ACTIVITY -
Repeat exactly the lines below that lie between the line with "(** [directionTag, _" and the line with "if F64.ltb d (F64.mul F64.two max)", counting both of those lines as part of the answer.

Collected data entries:
- - -
(** * Connection-lifecycle telemetry of the swarm, and the QUIC transport options

    A shallow embedding of [p2p/net/swarm/swarm_metrics.go] (bucket generator,
    connection-state tagger, measure and view registry, event recorders) and
    of the functional options of the QUIC transport ([config.apply] and the
    three options), with the properties the specification states about them.

    Go's [float64] is IEEE 754 binary64.  It is modelled by the Standard
    Library's [spec_float] at precision 53 and maximal exponent 1024, with
    the library's own multiplication and comparison, so that overflow to
    infinity, subnormal numbers and NaN behave as they do in the program. *)

From Stdlib Require Import ZArith QArith Qpower Lia Bool.
From Stdlib Require Import Floats.SpecFloat.
From stdpp Require Import base option list sorting strings gmap.

Local Open Scope Z_scope.

(** ** IEEE 754 binary64 *)

Module F64.

Definition prec : Z := 53.
Definition emax : Z := 1024.

Definition float64 : Type := spec_float.

(** The values of the machine type: canonical mantissa and bounded exponent. *)
Definition valid (x : float64) : bool := valid_binary prec emax x.

Definition mul (x y : float64) : float64 := SFmul prec emax x y.
Definition ltb (x y : float64) : bool := SFltb x y.

(** Conversion of an integer ([float64(n)], and the typing of an untyped
    integer constant at [float64]): round to nearest, ties to even. *)
Definition of_Z (n : Z) : float64 := binary_normalize prec emax n 0 false.

Definition zero : float64 := of_Z 0.
Definition two : float64 := of_Z 2.
Definition pinf : float64 := S754_infinity false.

Definition is_finite (x : float64) : bool :=
  match x with
  | S754_zero _ | S754_finite _ _ _ => true
  | _ => false
  end.

(** The real number a finite value denotes (0 for infinities and NaN). *)
Definition value (x : float64) : Q :=
  match x with
  | S754_finite s m e =>
      ((if s then -1 else 1) * inject_Z (Zpos m) * Qpower 2 e)%Q
  | _ => 0%Q
  end.

(** Binary order of magnitude of a finite non-zero value. *)
Definition rank (x : float64) : Z :=
  match x with
  | S754_finite _ m e => Zpos (digits2_pos m) + e
  | _ => 0
  end.

End F64.

Abbreviation float64 := F64.float64.

(** Go's [error] values, identified by their message. *)
Definition error : Type := string.

(** ** Package [time] of the Go library

    Durations and their conversion to milliseconds, as the Go library
    defines them. *)

Module time.

(** A [Duration] is a signed 64-bit count of nanoseconds. *)
Definition Duration : Type := Z.

Definition Nanosecond : Duration := 1.
Definition Microsecond : Duration := 1000 * Nanosecond.
Definition Millisecond : Duration := 1000 * Microsecond.
Definition Second : Duration := 1000 * Millisecond.
Definition Minute : Duration := 60 * Second.
Definition Hour : Duration := 60 * Minute.

(** [int64(d) / 1e6]: integer division, truncating toward zero. *)
Definition Milliseconds (d : Duration) : Z := Z.quot d 1000000.

End time.

(** ** Package [network]: what a connection reports *)

Module network.

(** Modelled from the spec: the declaration of [network.Direction] is not
    part of the sources; it is "a Direction enumeration with at least the
    values outbound, inbound, unknown".  [DirOther] stands for any further
    value of the underlying integer type. *)
Inductive Direction : Type :=
  | DirUnknown
  | DirInbound
  | DirOutbound
  | DirOther (n : Z).

(** Modelled from the spec: the declaration of [network.ConnectionState] is
    not part of the sources; it is "a snapshot with fields transport
    identifier, security protocol identifier, stream multiplexer identifier",
    each a string, empty when not applicable. *)
Record ConnectionState : Type := {
  StreamMultiplexer : string;
  Security : string;
  Transport : string
}.

End network.

(** ** The metrics engine the recorders call (OpenCensus)

    The engine is a library, not part of the sources.  Only the data the
    program hands to it is modelled, as the library documents it: measures,
    measurements, tag keys, tag mutators, aggregations and views. *)

Module stats.

Definition UnitDimensionless : string := "1".
Definition UnitMilliseconds : string := "ms".

Record Measure : Type := Int64 {
  Name : string;
  Description : string;
  Unit : string
}.

(** [m.M(v)]: one measurement of [v] for the measure [m]. *)
Record Measurement : Type := M {
  measure : Measure;
  observed : Z
}.

End stats.

Module tag.

Record Key : Type := { Name : string }.

(** Key names are non-empty, at most 255 bytes long and printable ASCII. *)
Definition checkKeyName (name : string) : bool :=
  (0 <? String.length name)%nat && (String.length name <=? 255)%nat &&
  forallb (fun c => (32 <=? Ascii.nat_of_ascii c)%nat && (Ascii.nat_of_ascii c <=? 126)%nat)
          (String.list_ascii_of_string name).

Definition NewKey (name : string) : Key * option error :=
  if checkKeyName name then ({| Name := name |}, None)
  else ({| Name := EmptyString |}, Some "invalid key name"%string).

(** The one mutator the recorders use: set the key to the value, whether or
    not the key is already present. *)
Inductive Mutator : Type :=
  | Upsert (k : Key) (v : string).

(** The tag set a sequence of mutators denotes: they are applied in order
    to the empty tag set of the background context. *)
Definition tagSet (ms : list Mutator) : gmap string string :=
  foldl (fun m mu => match mu with Upsert k v => <[Name k := v]> m end) ∅ ms.

End tag.

Module view.

Inductive Aggregation : Type :=
  | Sum
  | Distribution (bounds : list float64).

(** The field [Aggregation] of the Go struct is [Aggregation_] here, the
    name being taken by its type. *)
Record View : Type := {
  Measure : stats.Measure;
  Aggregation_ : Aggregation;
  TagKeys : list tag.Key
}.

End view.

(** ** Package [swarm]: [swarm_metrics.go] *)

Module swarm.

Definition metricNamespace : string := "swarm/".

Definition connsOpened : stats.Measure :=
  stats.Int64 (String.append metricNamespace "connections_opened")
              "Connections Opened" stats.UnitDimensionless.
Definition connsClosed : stats.Measure :=
  stats.Int64 (String.append metricNamespace "connections_closed")
              "Connections Closed" stats.UnitDimensionless.
Definition connDuration : stats.Measure :=
  stats.Int64 (String.append metricNamespace "connection_duration")
              "Duration of a Connection" stats.UnitMilliseconds.
Definition connHandshakeLatency : stats.Measure :=
  stats.Int64 (String.append metricNamespace "handshake_latency")
              "Duration of the libp2p handshake" stats.UnitMilliseconds.

(** [directionTag, _ = tag.NewKey("dir")], and likewise for the others: the
    error is dropped. *)
Definition directionTag : tag.Key := fst (tag.NewKey "dir").
Definition transportTag : tag.Key := fst (tag.NewKey "transport").
Definition securityTag : tag.Key := fst (tag.NewKey "security").
Definition muxerTag : tag.Key := fst (tag.NewKey "muxer").

(** The loop [for d := min; d < 2*max; d *= 2 { v = append(v, d) }], with
    [d] and [v] as loop state.  [fuel] bounds the number of evaluations of
    the loop condition; [None] means that the bound was reached with the
    condition still true. *)
Fixpoint exponentialDistribution_loop
    (fuel : nat) (d max : float64) (v : list float64) : option (list float64) :=
  match fuel with
  | O => None
  | S fuel' =>
      if F64.ltb d (F64.mul F64.two max)
      then exponentialDistribution_loop fuel' (F64.mul d F64.two) max (v ++ [d])
      else Some v
  end.

(** From the least positive value, [2^-1074], 2098 doublings reach the
    largest power of two, [2^1023], and one more overflows: no run of the
    loop from a positive value evaluates its condition more than 2099
    times (see [exponentialDistribution_loop_fuel]). *)
Definition loopBound : nat := 2100.

Definition exponentialDistribution (min max : float64) : option (list float64) :=
  exponentialDistribution_loop loopBound min max [].

(** The [k]-th term of the sequence [min, 2·min, 4·min, …] as the loop
    computes it. *)
Definition doubled (k : nat) (min : float64) : float64 :=
  Nat.iter k (fun d => F64.mul d F64.two) min.

(** What holds of the [i]-th term while the loop keeps it: it is below
    [2*max], and it is a positive finite value of the machine type that
    denotes exactly [2^i] times what [min] denotes. *)
Definition kept (min max : float64) (i : nat) : Prop :=
  F64.ltb (doubled i min) (F64.mul F64.two max) = true /\
  F64.valid (doubled i min) = true /\
  F64.ltb F64.zero (doubled i min) = true /\
  F64.is_finite (doubled i min) = true /\
  (F64.value (doubled i min) == inject_Z (2 ^ Z.of_nat i) * F64.value min)%Q.

Definition connDurationMilliseconds : option (list float64) :=
  exponentialDistribution (F64.of_Z 250)
    (F64.of_Z (time.Milliseconds (7 * 24 * time.Hour))).
Definition handshakeLatencyMilliseconds : option (list float64) :=
  exponentialDistribution (F64.of_Z 1) (F64.of_Z (60 * 1000)).

Definition connOpenView : view.View :=
  {| view.Measure := connsOpened;
     view.Aggregation_ := view.Sum;
     view.TagKeys := [directionTag; transportTag; securityTag; muxerTag] |}.
Definition connClosedView : view.View :=
  {| view.Measure := connsClosed;
     view.Aggregation_ := view.Sum;
     view.TagKeys := [directionTag; transportTag; securityTag; muxerTag] |}.
(** The two distribution views exist once their bucket boundaries have been
    computed. *)
Definition connDurationView : option view.View :=
  bounds ← connDurationMilliseconds;
  Some {| view.Measure := connDuration;
          view.Aggregation_ := view.Distribution bounds;
          view.TagKeys := [directionTag; transportTag; securityTag; muxerTag] |}.
Definition connHandshakeLatencyView : option view.View :=
  bounds ← handshakeLatencyMilliseconds;
  Some {| view.Measure := connHandshakeLatency;
          view.Aggregation_ := view.Distribution bounds;
          view.TagKeys := [transportTag; securityTag; muxerTag] |}.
- - -
SOLUTION FOR THIS PROBLEM -
(** [directionTag, _ = tag.NewKey("dir")], and likewise for the others: the
    error is dropped. *)
Definition directionTag : tag.Key := fst (tag.NewKey "dir").
Definition transportTag : tag.Key := fst (tag.NewKey "transport").
Definition securityTag : tag.Key := fst (tag.NewKey "security").
Definition muxerTag : tag.Key := fst (tag.NewKey "muxer").

(** The loop [for d := min; d < 2*max; d *= 2 { v = append(v, d) }], with
    [d] and [v] as loop state.  [fuel] bounds the number of evaluations of
    the loop condition; [None] means that the bound was reached with the
    condition still true. *)
Fixpoint exponentialDistribution_loop
    (fuel : nat) (d max : float64) (v : list float64) : option (list float64) :=
  match fuel with
  | O => None
  | S fuel' =>
      if F64.ltb d (F64.mul F64.two max)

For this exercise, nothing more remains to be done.